In the aftermath of these tragedies, people are quick to find scapegoats. Oh it’s this lack of gun control, or it’s because we don’t have enough guns, or it’s the video games, or the movies, or his mom didn’t breastfeed him, or his mom breastfed him until he was 17. For those of you who don’t want guns as part of your world, get real, they aren’t going anywhere. For those of you calling for more guns, you need to also get real. You don’t need a damn bazooka and an armory that would rival an African nation. For those that want to blame video games, you clearly don’t play or understand video games. Video games don’t make you want to go out and shoot someone, they make you want to play more video games. For those of you still being breastfed at 17, I really don’t have a response for you, that’s um, pretty gross, you should probably stop that. We fight each other over these very topics, losing sight of who we really are, and what we’re really fighting against.
It’s very easy to find yourself cursing the human race, to wonder how anyone is capable of so much hatred to lash out and cause so much pain and suffering. When something of this magnitude happens, it’s important to remember that it’s the action of one evil person, or a small fraction of the world’s population. The overwhelming majority are decent people, taking it one day at a time, the same as you. Why should we judge the entire human race, on the acts of a few evil, mentally ill individuals?
It all makes you stop and think, if that’s possible in today’s time, just what are we doing here? What really matters? How is what we do going to help anything? How do things like sporting events, Fast and the Furious movies, the great Chuck Norris (which are all enjoyed by the masses), and The Jivewater News (which is enjoyed by like 4 people) serve any real purpose? Okay, fine, I’ll give you Chuck Norris, that was a bad example. Chuck Norris’ beard is probably going to come roundhouse kick me in the face while I sleep tonight, just for suggesting that. But the point is, while these are all things we enjoy, they all seem trivial and inconsequential compared to the constant barrage of bad news on a daily basis.

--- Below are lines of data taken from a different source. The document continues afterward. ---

(** With numeric scores, the instance chosen by cost or priority scores at least as
    much as every eligible candidate. *)
Theorem model_only_picks_best model excluded st sc x st' eligible :
  model_only model excluded st = (Ok x, st') →
  fst (eligible_filter model (discovered model) excluded st) = Ok eligible →
  let policy := _select_preference_policy routing_config model eligible in
  policy ≠ round_robin →
  (∀ c, c ∈ eligible → _score_candidate routing_config c policy = Ok (sc c) ∧ sc c ≠ FNan) →
  x ∈ eligible ∧ ∀ y, y ∈ eligible → float_leb (sc y) (sc x) = true.
Proof.
  intros Hok He policy Hp Hsc.
  destruct (disable_model_names routing_config) eqn:Hd.
  { unfold resolve_model_only_backend in Hok. by rewrite Hd in Hok. }
  destruct (filter_eligible_candidates_run resilience_coordinator disabled_backends model
    (discovered model) excluded st) as (l' & σ' & Hl' & Hsub).
  destruct (model_only_run model excluded st Hd) as (l & σ & Hl & Hcases).
  rewrite Hl in Hl', He. simplify_eq/=. rename eligible into l. destruct Hsub as [Hsub _].
  destruct Hcases as [(_ & _ & _ & Hm & _)|[(_ & _ & (e & Hm & _) & _)|[(_ & _ & Hm & _)|
    (top & rest & x' & Hrank & Htop & Hxl & Hm & _)]]]; rewrite Hok in Hm; simplify_eq.
  split; [done|]. intros y Hy.
  assert (NoDup l) as Hnd by (eapply sublist_NoDup; [apply NoDup_sorted_set|done]).
  destruct (rank_ranked routing_config model l sc Hnd) as (bs & Hbs & _ & Hrk); [by intros ->; set_solver|done|].
  rewrite Hrank in Hbs. simplify_eq. destruct (Hrk Hp) as [Heq Hlt].
  apply rank_shape in Hrank as [Hperm _]. rewrite -Hperm /= elem_of_app elem_of_concat in Hy.
  apply Forall_cons in Heq as [Heq _]. apply StronglySorted_cons in Hlt as [Hlt _].
  rewrite Forall_forall in Hlt. destruct Hy as [Hy|(b & Hyb & Hb)].
  - by apply float_eqb_true, Heq.
  - specialize (Hlt b Hb x' y Htop Hyb). by apply andb_true_iff in Hlt as [? _].
Qed.
(* ===== verification/SelectorParser.v ===== *)
(** * The composite selector parser

    Models [src/core/services/composite_selector_parser.py]: a selector is a
    single leaf or a flat failover ([|]), weighted ([^]) or parallel ([!])
    group; each branch may carry bracketed prefix annotations.  Every raise of
    the source is an [Err]; the annotation loop runs on fuel that is shown to
    be enough. *)

From Stdlib Require Import Ascii.
From S2P Require Import Prelude PyStr PyDict CompositeDomain ModelUtils.
From stdpp Require Import options.

(** ** Errors *)

Definition _raise_validation_error {A} (code : CompositeValidationErrorCode)
    (selector message : str) : res composite_exn A :=
  Err (CompositeSelectorValidationError (mk_envelope code message selector)).

(** ** Operators outside brackets *)

Definition _COMPOSITE_OPERATORS : list ascii := ["|"%char; "^"%char; "!"%char].

Definition is_operator (c : ascii) : bool := existsb (Ascii.eqb c) _COMPOSITE_OPERATORS.

(** The bracket depth after one character. *)
Definition step_depth (c : ascii) (depth : nat) : nat :=
  if Ascii.eqb c "[" then S depth
  else if Ascii.eqb c "]" && (0 <? depth) then depth - 1
  else depth.
(* ===== verification/RoutingCoordinator.v ===== *)
(** * The composite routing coordinator

    Models [src/core/services/composite_routing_coordinator.py]: execution of a
    parsed plan against a request and its context, with max-context filtering,
    interleaved thinking cycles, weighted choice, failover with a hop budget,
    the persisted runtime state and diagnostics; and
    [composite_leaf_target_resolver_adapter.py], the resolver it calls.

    Every method is a computation over the optional request context.  A branch
    is an object compared by identity, so a node is its position in the group
    with its leaf. *)

From S2P Require Import Prelude PyStr PyDict Exceptions CompositeDomain ModelUtils SelectorParser.
From S2P Require Import WeightedSelector RoutingState.
From stdpp Require Import options.

Definition CompositeLeafNode : Type := nat * CompositeLeafSelector.
Definition leaf_selector (n : CompositeLeafNode) : CompositeLeafSelector := n.2.
Definition node_text (n : CompositeLeafNode) : str := leaf_normalized_selector (leaf_selector n).
Definition nodes (children : list CompositeLeafSelector) : list CompositeLeafNode := imap pair children.

(** [a is b] on nodes of one group. *)
Definition is_node (a b : CompositeLeafNode) : bool := a.1 =? b.1.

(** A method of the coordinator. *)
Notation M := (stm (option RequestContext) exn).

(** ** The resolver interface

    What the coordinator asks of the object that resolves one leaf. *)
Class LeafTargetResolver : Type :=
  resolve_leaf : ChatRequest → CompositeLeafSelector → M BackendTarget.

Definition session_of (c : option RequestContext) : option str := c ≫= ctx_session_id.

(** The law the failover theorems use: the answer depends on the session, the
    request and the leaf only, and the session and the extensions the
    coordinator keeps its own state in are left alone. *)
Class LawfulResolver (R : LeafTargetResolver) : Type := {
  leaf_answer : option str → ChatRequest → CompositeLeafSelector → res exn BackendTarget;
  resolve_answer : ∀ req leaf c, fst (resolve_leaf req leaf c) = leaf_answer (session_of c) req leaf;
  resolve_session : ∀ req leaf c, session_of (snd (resolve_leaf req leaf c)) = session_of c;
  resolve_frame : ∀ req leaf c k,
    k ∈ [COMPOSITE_ROUTING_STATE_KEY; INTERLEAVED_THINKING_SUPPRESS_THINKER_SELECTION_KEY] →
    ctx_get k (snd (resolve_leaf req leaf c)) = ctx_get k c
}.

(** ** Branch history *)

Definition history_entry : Type := list (str * json).

(** [if value: entry[key] = value] *)
Definition optional_entry (key : str) (value : option str) : list (str * json) :=
  match value with
  | Some v => if is_empty v then [] else [(key, JStr v)]
  | None => []
  end.

Definition _branch_history_entry (selector_fragment outcome_category : str)
    (reason_code backend model : option str) : history_entry :=
  [("selector_fragment", JStr selector_fragment); ("outcome_category", JStr outcome_category)] ++
  optional_entry "reason_code" reason_code ++ optional_entry "backend" backend ++
  optional_entry "model" model.

(** The list is bounded in place; the result is the list and the omitted count. *)
Definition _append_branch_history (branch_history : list history_entry) (entry : history_entry)
    (limit omitted : Z) : list history_entry * Z :=
  let branch_history := branch_history ++ [entry] in
  if (Z.of_nat (length branch_history) <=? limit)%Z then (branch_history, omitted)
  else
    let overflow := (Z.of_nat (length branch_history) - limit)%Z in
    if (0 <? overflow)%Z
    then (drop (Z.to_nat overflow) branch_history, omitted + overflow)%Z
    else (branch_history, omitted).

(** The history published on exhaustion: one more entry, same bound. *)
Definition exhaustion_history_of (branch_history : list history_entry) (entry : history_entry)
    (limit omitted : Z) : list history_entry * Z :=
  let exhaustion_history := branch_history ++ [entry] in
  if (limit <? Z.of_nat (length exhaustion_history))%Z then
    let overflow := (Z.of_nat (length exhaustion_history) - limit)%Z in
    (drop (Z.to_nat overflow) exhaustion_history, omitted + overflow)%Z
  else (exhaustion_history, omitted).

(** ** Error classification *)

Definition _is_failover_eligible_leaf_resolution_error (error : exn) : bool :=
  isinstance (ex_class error) [RoutingError; ValidationError; ConfigurationError].

Definition _extract_reason_code (error : exn) : str :=
  if isinstance (ex_class error) [RoutingError] then
    match as_str (od_get "code" (ex_details error)) with
    | Some code => if is_empty (strip code) then ex_type error else strip code
    | None => ex_type error
    end
  else ex_type error.

Definition is_category (error : exn) (category : str) : bool :=
  match as_str (od_get "category" (ex_details error)) with
  | Some c => String.eqb c category
  | None => false
  end.

Definition _classify_branch_error (error : exn) : str * str :=
  let reason_code := _extract_reason_code error in
  let is_routing := isinstance (ex_class error) [RoutingError] in
  if is_routing && (is_category error "validation" || String.eqb reason_code "unknown_model")
  then (outcome_value VALIDATION_REJECTED, reason_code)
  else if is_routing &&
          (is_category error "availability" || String.eqb reason_code "temporarily_unavailable")
  then (outcome_value INELIGIBLE, reason_code)
  else if isinstance (ex_class error) [ValidationError; ConfigurationError]
  then (outcome_value VALIDATION_REJECTED, reason_code)
  else (outcome_value RUNTIME_FAILED, reason_code).

(** ** Runtime state in the context *)

Definition init_failover_state (branches : list str) (max_hops : Z) : FailoverRuntimeState :=
  MkFailoverState branches 0 0 max_hops.

(** The snapshot stored under the routing-state key, when it belongs to the
    same branches and its numbers are sane. *)
Definition stored_failover_state (raw_state : option json) (branches : list str) :
    option FailoverRuntimeState :=
  match raw_state with
  | Some (JDict d) =>
      match as_str (od_get "mode" d), as_str_list (od_get "branches" d),
            as_int (od_get "next_index" d), as_int (od_get "hop_count" d),
            as_int (od_get "max_hops" d) with
      | Some mode, Some stored_branches, Some next_index, Some hop_count, Some max_hops =>
          if String.eqb mode FAILOVER_MODE && bool_decide (stored_branches = branches) &&
             (0 <=? next_index)%Z && (0 <=? hop_count)%Z && (0 <? max_hops)%Z
          then Some (MkFailoverState stored_branches (Z.min next_index (Z.of_nat (length branches)))
                       hop_count max_hops)
          else None
      | _, _, _, _, _ => None
      end
  | _ => None
  end.

Definition _persist_state (state : FailoverRuntimeState) : M unit :=
  modify (ctx_set COMPOSITE_ROUTING_STATE_KEY (failover_state_json state)).

(** The object stored on initialization is the one returned and mutated later;
    every mutation is followed by [_persist_state] before anything else reads
    the context, so returning a value loses nothing. *)
Definition _load_or_init_state (branches : list str) (configured_max_hops : option Z) :
    M FailoverRuntimeState :=
  let initialized := init_failover_state branches (resolve_max_hops configured_max_hops) in
  raw_state ← gets (ctx_get COMPOSITE_ROUTING_STATE_KEY);
  match stored_failover_state raw_state branches with
  | Some state => mret state
  | None => _ ← _persist_state initialized; mret initialized
  end.

Definition _persist_weighted_retry_state (eligible_leaves : list CompositeLeafNode)
    (selected_leaf : CompositeLeafNode) (configured_max_hops : option Z) : M unit :=
  modify (ctx_set COMPOSITE_ROUTING_STATE_KEY (weighted_retry_json (MkRetryState
    ((λ child, MkRetryBranch (node_text child) (resolved_weight (leaf_selector child)))
       <$> eligible_leaves)
    [] (node_text selected_leaf) 0 (resolve_max_hops configured_max_hops)))).

(** ** Thinker suppression *)

Definition _should_suppress_thinker_selection (context : option RequestContext) : bool :=
  truthy (ctx_get INTERLEAVED_THINKING_SUPPRESS_THINKER_SELECTION_KEY context).

Definition is_thinker (n : CompositeLeafNode) : bool := leaf_thinker_annotation (leaf_selector n).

I don’t watch the news. Don’t want to or try to. I keep up with world events, but can’t stand watching all the negativity, it’s too depressing. The local news variety usually takes 30 minutes to endure. Of that 30 minutes, 22 minutes constitute news airtime and the other 8 minutes are commercials for that sketchy looking dealership out in Portsmouth, where I’m pretty sure, if you were to buy a car from them, that sumbitch would be broken down before you got back across the line to Chesapeake. The first 5 minutes is always about someone getting murdered, stabbed, raped, robbed, or all of the above, in what the anchors are calling Nor-Folk. I must say I’ve never been to this Nor-Folk, but it’s not sounding too pleasant. Another 5 minutes is the weatherman telling you there’s a 50% chance it won’t rain tomorrow, or was it 50% chance it will rain? (Dammit, we missed it Charlene, why do you have to talk on the phone in here when the damn news is on, you know I’m trying to hear the weather, I swear you do that shit on purpose!) That leaves 3 minutes for the sports guy to babble on about some minor league team that I’m pretty sure the actual players on the team don’t even care about. If your math is good (which if you’re a FHS grad after 2005, I’m sure it isn’t), that’s about 9 minutes or so, of what I’d like to call filler. Typically this time is used to show interviews with the people who didn’t have sense enough to not talk to the news crew. They usually are wearing a T-shirt of a defunct sports team, or something from the Miami Hurricanes circa 1988, which for normal people, would be worn as a form of nostalgia or irony, but in this case, I think its safe to assume the participants have no clue the team no longer exists. They also lack in dental hygiene, and they almost certainly are always sitting in a vehicle with the window half cracked. It’s like they saw the news camera, drove up to them, and demanded they be interviewed. To be fair, if you are the one controlling the camera, you have to keep rolling here, you just never know when you’ll have the next Youtube sensation on your hands. After the filler, if you’re lucky, the news will sign off with an animal doing something cute. I guess this is to get the taste of shit out of your mouth. (You know, kinda like Olive Garden does when they give you mints after your meal.) So that’s 21 minutes and 30 seconds of bad things, and that’s just what happened today.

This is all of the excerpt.